• _Brief_
Please transcribe the data that follows, keeping every line exact.
Data to process: Begin
Lemma tame_construct (Clazz : Value) (args : list Value) :
  tame (construct Clazz args).
Proof.
  unfold construct. destruct Clazz; try (apply tame_throw; discriminate).
  apply tame_bind; [apply tame_alloc|]. intros [| | | | | |l| |]; tame_auto.
  intros st. simpl.
  destruct (host_call _ _ _ _); simpl;
    repeat split; try discriminate; now eexists.
Qed.

Hint Resolve tame_getProp tame_setProp tame_deleteProp tame_constructorOf
  tame_callFunction tame_callMethod tame_construct : tame.

Lemma tame_constructorName (instance : Value) :
  tame (constructorName instance).
Proof. unfold constructorName. tame_auto. Qed.

Hint Resolve tame_constructorName : tame.

Lemma tame_toJSON (instance : Value) : tame (toJSON instance).
Proof. unfold toJSON. tame_auto. Qed.

Lemma tame_fromJSON (obj settings : Value) : tame (fromJSON obj settings).
Proof. unfold fromJSON. tame_auto. Qed.

Lemma tame_register (name : string) (Clazz : Value) (isSingleton : bool) :
  tame (register name Clazz isSingleton).
Proof. unfold register. tame_auto. Qed.

Lemma tame_getBestKey (name : string) : tame (getBestKey name).
Proof. unfold getBestKey, setBestKey. tame_auto. Qed.

Lemma tame_instantiate (item : FactoryItem) (settings : Value) :
  tame (instantiate item settings).
Proof. unfold instantiate. tame_auto. Qed.

Hint Resolve tame_getBestKey tame_instantiate : tame.

Lemma tame_from {A : Type} (m : M A) (st st0 : state) :
  tame m ->
  trace st0 = trace st ->
  match m st0 with
  | Ret _ st' => extends st st'
  | Throw e st' => extends st st' /\ e <> PipelineDepthExceeded
  | OutOfFuel | Unsupported => True
  end.
Proof.
  intros Hm Ht. specialize (Hm st0). unfold extends in *.
  rewrite Ht in Hm. exact Hm.
Qed.

Lemma tame_get_in (c : Container) :
  forall (name : string) (settings : Value),
    tame (get_in c name settings).
Proof.
  induction c as [c Hp|c p Hp IH] using Container_chain_ind;
    intros name settings st; destruct c as [cl fa pi co ca pa];
    simpl in Hp; subst pa; simpl.
  - destruct (Dict.get name fa) as [item|].
    + apply tame_from; [apply tame_instantiate|reflexivity].
    + destruct (Js.inherited name).
      * split; [now apply extends_same_trace|discriminate].
      * apply tame_from; [|reflexivity]. unfold itemAt. tame_auto.
  - destruct (Dict.get name fa) as [item|].
    + apply tame_from; [apply tame_instantiate|reflexivity].
    + destruct (Js.inherited name).
      * split; [now apply extends_same_trace|discriminate].
      * specialize (IH name settings st).
        destruct (get_in p name settings st) as [v st'|e st'| |];
          try exact I; unfold extends in *; simpl; exact IH.
Qed.

Lemma tame_get (name : string) (settings : Value) : tame (get name settings).
Proof. intros st. apply tame_get_in. Qed.

Hint Resolve tame_get : tame.

Lemma tame_walk (step : string) (n : nat) (rest : list string) :
  forall (i : nat) (v : Value), tame (walk step n i rest v).
Proof.
  induction rest as [|k rest IH]; intros i v; simpl; [apply tame_ret|].
  tame_auto.
Qed.

Hint Resolve tame_walk : tame.

Lemma tame_resolveRoot (token : string) (context input srcObject : Value) :
  tame (resolveRoot token context input srcObject).
Proof. unfold resolveRoot. tame_auto. Qed.

Hint Resolve tame_resolveRoot : tame.

Lemma tame_resolvePathWithType (step : option string)
  (context input srcObject : Value) :
  tame (resolvePathWithType step context input srcObject).
Proof. unfold resolvePathWithType, buildLiteral. tame_auto. Qed.

Hint Resolve tame_resolvePathWithType : tame.

Lemma tame_resolvePath (step : option string)
  (context input srcObject : Value) :
  tame (resolvePath step context input srcObject).
Proof. unfold resolvePath. tame_auto. Qed.

Hint Resolve tame_resolvePath : tame.

Lemma tame_splitPath (path : option string) : tame (splitPath path).
Proof. unfold splitPath. tame_auto. Qed.

Hint Resolve tame_splitPath : tame.

Lemma tame_setValue (path valuePath : option string)
  (context input srcObject : Value) :
  tame (setValue path valuePath context input srcObject).
Proof. unfold setValue. tame_auto. Qed.

Lemma tame_incValue (path valuePath : option string)
  (context input srcObject : Value) :
  tame (incValue path valuePath context input srcObject).
Proof. unfold incValue. tame_auto. Qed.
Data to process: End
• _Your solution_
Lemma tame_construct (Clazz : Value) (args : list Value) :
  tame (construct Clazz args).
Proof.
  unfold construct. destruct Clazz; try (apply tame_throw; discriminate).
  apply tame_bind; [apply tame_alloc|]. intros [| | | | | |l| |]; tame_auto.
  intros st. simpl.
  destruct (host_call _ _ _ _); simpl;
    repeat split; try discriminate; now eexists.
Qed.

Hint Resolve tame_getProp tame_setProp tame_deleteProp tame_constructorOf
  tame_callFunction tame_callMethod tame_construct : tame.

Lemma tame_constructorName (instance : Value) :
  tame (constructorName instance).
Proof. unfold constructorName. tame_auto. Qed.

Hint Resolve tame_constructorName : tame.

Lemma tame_toJSON (instance : Value) : tame (toJSON instance).
Proof. unfold toJSON. tame_auto. Qed.

Lemma tame_fromJSON (obj settings : Value) : tame (fromJSON obj settings).
Proof. unfold fromJSON. tame_auto. Qed.

Lemma tame_register (name : string) (Clazz : Value) (isSingleton : bool) :
  tame (register name Clazz isSingleton).
Proof. unfold register. tame_auto. Qed.

Lemma tame_getBestKey (name : string) : tame (getBestKey name).
Proof. unfold getBestKey, setBestKey. tame_auto. Qed.

Lemma tame_instantiate (item : FactoryItem) (settings : Value) :
  tame (instantiate item settings).
Proof. unfold instantiate. tame_auto. Qed.

Hint Resolve tame_getBestKey tame_instantiate : tame.

Lemma tame_from {A : Type} (m : M A) (st st0 : state) :
  tame m ->
  trace st0 = trace st ->
  match m st0 with
  | Ret _ st' => extends st st'
  | Throw e st' => extends st st' /\ e <> PipelineDepthExceeded
  | OutOfFuel | Unsupported => True
  end.
Proof.
  intros Hm Ht. specialize (Hm st0). unfold extends in *.
  rewrite Ht in Hm. exact Hm.
Qed.

Lemma tame_get_in (c : Container) :
  forall (name : string) (settings : Value),
    tame (get_in c name settings).
Proof.
  induction c as [c Hp|c p Hp IH] using Container_chain_ind;
    intros name settings st; destruct c as [cl fa pi co ca pa];
    simpl in Hp; subst pa; simpl.
  - destruct (Dict.get name fa) as [item|].
    + apply tame_from; [apply tame_instantiate|reflexivity].
    + destruct (Js.inherited name).
      * split; [now apply extends_same_trace|discriminate].
      * apply tame_from; [|reflexivity]. unfold itemAt. tame_auto.
  - destruct (Dict.get name fa) as [item|].
    + apply tame_from; [apply tame_instantiate|reflexivity].
    + destruct (Js.inherited name).
      * split; [now apply extends_same_trace|discriminate].
      * specialize (IH name settings st).
        destruct (get_in p name settings st) as [v st'|e st'| |];
          try exact I; unfold extends in *; simpl; exact IH.
Qed.

Lemma tame_get (name : string) (settings : Value) : tame (get name settings).
Proof. intros st. apply tame_get_in. Qed.

Hint Resolve tame_get : tame.

Lemma tame_walk (step : string) (n : nat) (rest : list string) :
  forall (i : nat) (v : Value), tame (walk step n i rest v).
Proof.
  induction rest as [|k rest IH]; intros i v; simpl; [apply tame_ret|].
  tame_auto.
Qed.

Hint Resolve tame_walk : tame.

Lemma tame_resolveRoot (token : string) (context input srcObject : Value) :
  tame (resolveRoot token context input srcObject).
Proof. unfold resolveRoot. tame_auto. Qed.

Hint Resolve tame_resolveRoot : tame.

Lemma tame_resolvePathWithType (step : option string)
  (context input srcObject : Value) :
  tame (resolvePathWithType step context input srcObject).
Proof. unfold resolvePathWithType, buildLiteral. tame_auto. Qed.

Hint Resolve tame_resolvePathWithType : tame.

Lemma tame_resolvePath (step : option string)
  (context input srcObject : Value) :
  tame (resolvePath step context input srcObject).
Proof. unfold resolvePath. tame_auto. Qed.

Hint Resolve tame_resolvePath : tame.

Lemma tame_splitPath (path : option string) : tame (splitPath path).
Proof. unfold splitPath. tame_auto. Qed.

Hint Resolve tame_splitPath : tame.

Lemma tame_setValue (path valuePath : option string)
  (context input srcObject : Value) :
  tame (setValue path valuePath context input srcObject).
Proof. unfold setValue. tame_auto. Qed.

Lemma tame_incValue (path valuePath : option string)
  (context input srcObject : Value) :
  tame (incValue path valuePath context input srcObject).
Proof. unfold incValue. tame_auto. Qed.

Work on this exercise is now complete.